Everyone at the clinic thought he was still on vacation in Cancún, Mexico. No one—absolutely no one—knew the whole vacation idea was merely a diversion. Bruce had played the role of happy traveler to the utmost. He had bought beachwear, flown down to Cancún last Friday, checked into the Cancún Oasis Hotel, prepaid for the week, and told the concierge that he would be renting a boat and could not be reached. Then he shaved his beard, cut and bleached his hair, and put on bluetinted contact lenses. Even Bruce had trouble recognizing the image in the mirror. He returned to the airport, left Mexico, checked in at his true destination under the name Rex Veneto, and began to investigate his horrible suspicions.
The truth, however, appeared to be more shocking than he had imagined.
The taxi slowed now in front of the Plaza Hotel on Fifth Avenue. The lights of Central Park twinkled from across the street and to the north. Bruce paid the driver, tipping him no more or less than the proper amount, and strolled into the lush lobby of the hotel. Despite his designer suit, he felt conspicuously sloppy. His jacket was heavily creased, his pants completely wrinkled. He looked like something left in the bottom of a laundry hamper for a week—hardly what his mother would have called presentable.
He began to walk toward the reception desk when something he barely spotted out of the corner of his eye made him stop.
It’s just your imagination, Bruce. It’s not the same guy. It can’t be.
Bruce felt his pulse quicken. He spun around, but the big guy in the Armani suit was nowhere in sight. Had he really seen the same man? Probably not, but there was no reason to take chances.
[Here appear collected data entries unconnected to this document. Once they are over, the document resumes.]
Lemma tallied_fold (l seen : list CafeteriaOrder) (groups : JsObject Bucket.t) :
  tallied groups seen -> tallied (fold_left tallyOwn l groups) (seen ++ l).
Proof.
  revert seen groups. induction l as [|o l IH]; intros seen groups Ht; simpl.
  - now rewrite app_nil_r.
  - replace (seen ++ o :: l)%list with ((seen ++ [o]) ++ l)%list
      by (rewrite <- app_assoc; reflexivity).
    apply IH, tallied_step, Ht.
Qed.

Lemma groupsOf_tallied (orders : list CafeteriaOrder) :
  tallied (groupsOf orders) (charted orders).
Proof.
  rewrite groupsOf_charted. exact (tallied_fold (charted orders) tallied_nil).
Qed.

Lemma dates_are_keys (g : JsObject Bucket.t) :
  (forall k b, In (k, b) g -> Bucket.date b = k) ->
  map Bucket.date (map snd g) = map fst g.
Proof.
  induction g as [|[k b] g IH]; simpl; intros H; [reflexivity|].
  rewrite (H k b (or_introl eq_refl)). f_equal.
  apply IH. intros k' b' Hin. apply H. now right.
Qed.

Lemma groupsOf_dates (orders : list CafeteriaOrder) :
  map Bucket.date (map snd (groupsOf orders)) = map fst (groupsOf orders)
  /\ Permutation (map fst (groupsOf orders)) (distinctDates (charted orders)).
Proof.
  destruct (groupsOf_tallied orders) as (Hnd & Hbuckets & Hseen).
  split.
  - apply dates_are_keys. intros k b Hin. now destruct (Hbuckets k b Hin).
  - apply NoDup_Permutation; [exact Hnd | apply NoDup_nodup|].
    intros k. unfold distinctDates. rewrite nodup_In. split.
    + intros Hk. apply in_map_iff in Hk. destruct Hk as ([k' b] & <- & Hin).
      now destruct (Hbuckets k' b Hin) as (_ & H & _).
    + intros Hk. apply in_map_iff in Hk. destruct Hk as (o & <- & Ho).
      now apply Hseen.
Qed.

(** ** Totals *)

Lemma bucketTotal_app (l1 l2 : list Bucket.t) :
  bucketTotal (l1 ++ l2) = bucketTotal l1 + bucketTotal l2.
Proof.
  unfold bucketTotal. induction l1 as [|b l1 IH]; simpl; [reflexivity|].
  rewrite IH. lia.
Qed.

Lemma bucketTotal_perm (l l' : list Bucket.t) :
  Permutation l l' -> bucketTotal l = bucketTotal l'.
Proof.
  unfold bucketTotal. induction 1; simpl; lia.
Qed.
He left the hotel by the back entrance and walked toward the subway. He purchased a token, took the 1 train down to Fourteenth Street, switched to the A train to Forty-second Street, cut cross town on the 7 train, jumping off the car seconds before the doors closed at Third Avenue. He changed trains haphazardly for another half an hour, jumping on or off at the last possible second each time, before ending up on Fifty-sixth Street and Eighth Avenue. Then “John Benson” walked a few blocks and checked into the Days Inn, a hotel where Dr. Bruce Grey had never stayed.
When he got up to his room on the eleventh floor, he locked the door and slid the chain into place.
Now what?
A phone call was risky, but Bruce decided to take the chance. He would speak to Harvey for only a few moments, then hang up. He picked up the phone and dialed his partner’s home phone. Harvey answered on the second ring.
“Hello?”
“Harvey, it’s me.”
“Bruce?” Harvey sounded surprised. “How’s everything in Cancún?”
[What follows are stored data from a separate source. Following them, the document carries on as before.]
(** No method touches the drive client or the stored configuration, so
    an instance that is [well_formed] stays so. *)
Lemma methods_keep_drive (rem : remote) (s : state) :
  (forall data,
     let s' := snd (authorizeWithCode rem data s) in
     driveClient (this s') = driveClient (this s) /\
     _data (this s') = _data (this s)) /\
  (forall data,
     let s' := snd (refreshToken rem data s) in
     driveClient (this s') = driveClient (this s) /\
     _data (this s') = _data (this s)) /\
  (forall q fields full orderBy fuel,
     this (snd (getFileList rem q fields full orderBy fuel s)) = this s) /\
  (forall fileId, this (snd (downloadFile rem fileId s)) = this s).
Proof.
  split; [|split; [|split]].
  - intros data. cbn zeta.
    destruct (authorizeWithCode rem data s) as [r s'] eqn:E. cbn [snd].
    unfold authorizeWithCode in E. unfold bind at 1 in E.
    cbn beta iota delta [get_this] in E.
    destruct (oAuth2Client (this s)), (oAuth data); unfold bind in E;
      cbn in E; try (injection E as <- <-; split; reflexivity);
      match type of E with
      | context [getToken rem ?w ?c] => destruct (getToken rem w c)
      end; cbn in E; injection E as <- <-; split; reflexivity.
  - intros data. cbn zeta.
    destruct (refreshToken rem data s) as [r s'] eqn:E. cbn [snd].
    unfold refreshToken in E. unfold bind at 1 in E.
    cbn beta iota delta [get_this] in E.
    destruct (oAuth2Client (this s)) as [c|].
    + destruct (credentials c) as [cr|];
        [|injection E as <- <-; split; reflexivity].
      unfold bind in E; cbn in E.
      destruct (js_lt _ _); [injection E as <- <-; split; reflexivity|].
      match type of E with
      | context [refreshAccessToken rem ?w ?c] =>
          destruct (refreshAccessToken rem w c)
      end; cbn in E; injection E as <- <-; split; reflexivity.
    + destruct (oAuth _) as [o|];
        [|injection E as <- <-; split; reflexivity].
      unfold bind at 1 in E.
      cbn [set_oAuth2Client setCredentials credentials] in E.
      destruct (token o) as [cr|];
        [|injection E as <- <-; split; reflexivity].
      unfold bind in E; cbn in E.
      destruct (js_lt _ _); [injection E as <- <-; split; reflexivity|].
      match type of E with
      | context [refreshAccessToken rem ?w ?c] =>
          destruct (refreshAccessToken rem w c)
      end; cbn in E; injection E as <- <-; split; reflexivity.
  - intros q fields full orderBy fuel.
    pose proof (getFileList_spec rem q fields full orderBy fuel s) as H.
    destruct (getFileList rem q fields full orderBy fuel s) as [r s'].
    destruct H as (calls & (Ht & _) & _). exact Ht.
  - intros fileId. unfold downloadFile. unfold bind at 1.
    rewrite checkAuthorizationStatus_spec.
    destruct (authorized (this s)); [|reflexivity]. cbn [negb].
    unfold bind at 1. cbn [logger with_env]. unfold bind at 1. unfold pRetry.
    match goal with
    | |- context [pRetry_attempt ?i ?h [] 1 3 ?s0] =>
        pose proof (pRetry_attempt_this i) as H;
        specialize (H (fun s1 => ltac:(
          unfold bind, get_this; destruct (drive (_data (this s1)));
          reflexivity)) 3 [] 1 s0);
        destruct (pRetry_attempt i h [] 1 3 s0) as [[b|e] s']
    end; exact H.
Qed.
Bruce ignored the question. “I need to speak to you.”
“Christ, you sound awful. What’s wrong?”
Bruce closed his eyes. “Not over the phone.”
“What are you talking about?” Harvey asked. “Are you still—?”
“Not over the phone,” he repeated. “I’ll talk to you tomorrow.”
“Tomorrow? What the hell is going—?”
“Don’t ask me any more questions. I’ll meet you tomorrow morning at six thirty.”
“Where?”
“At the clinic.”
“Jesus, are you in danger? Is this about the murders?”
“I can’t talk anymo—”
Click.
Bruce froze. There was a noise at his door.
“Bruce?” Harvey cried. “What is it? What’s going on?”
Bruce’s heart began to race. His eyes never left the door. “Tomorrow,” he whispered. “I’ll explain everything then.”
“But—”
He gently replaced the receiver, cutting Harvey off.
I’m not up for this. Oh, please, God, let my mind be playing tricks on me. I’m not up for this. I’m really not up for any of this....
There was no other sound, and for a brief moment Bruce wondered if his overactive brain cells had indeed imagined the whole thing. Maybe there had been no sound at all. And if there had been a noise, what was so strange about that? He was staying in a New York hotel, for chrissake, not a soundproof studio. Maybe it was just a maid. Maybe it was just a bellhop.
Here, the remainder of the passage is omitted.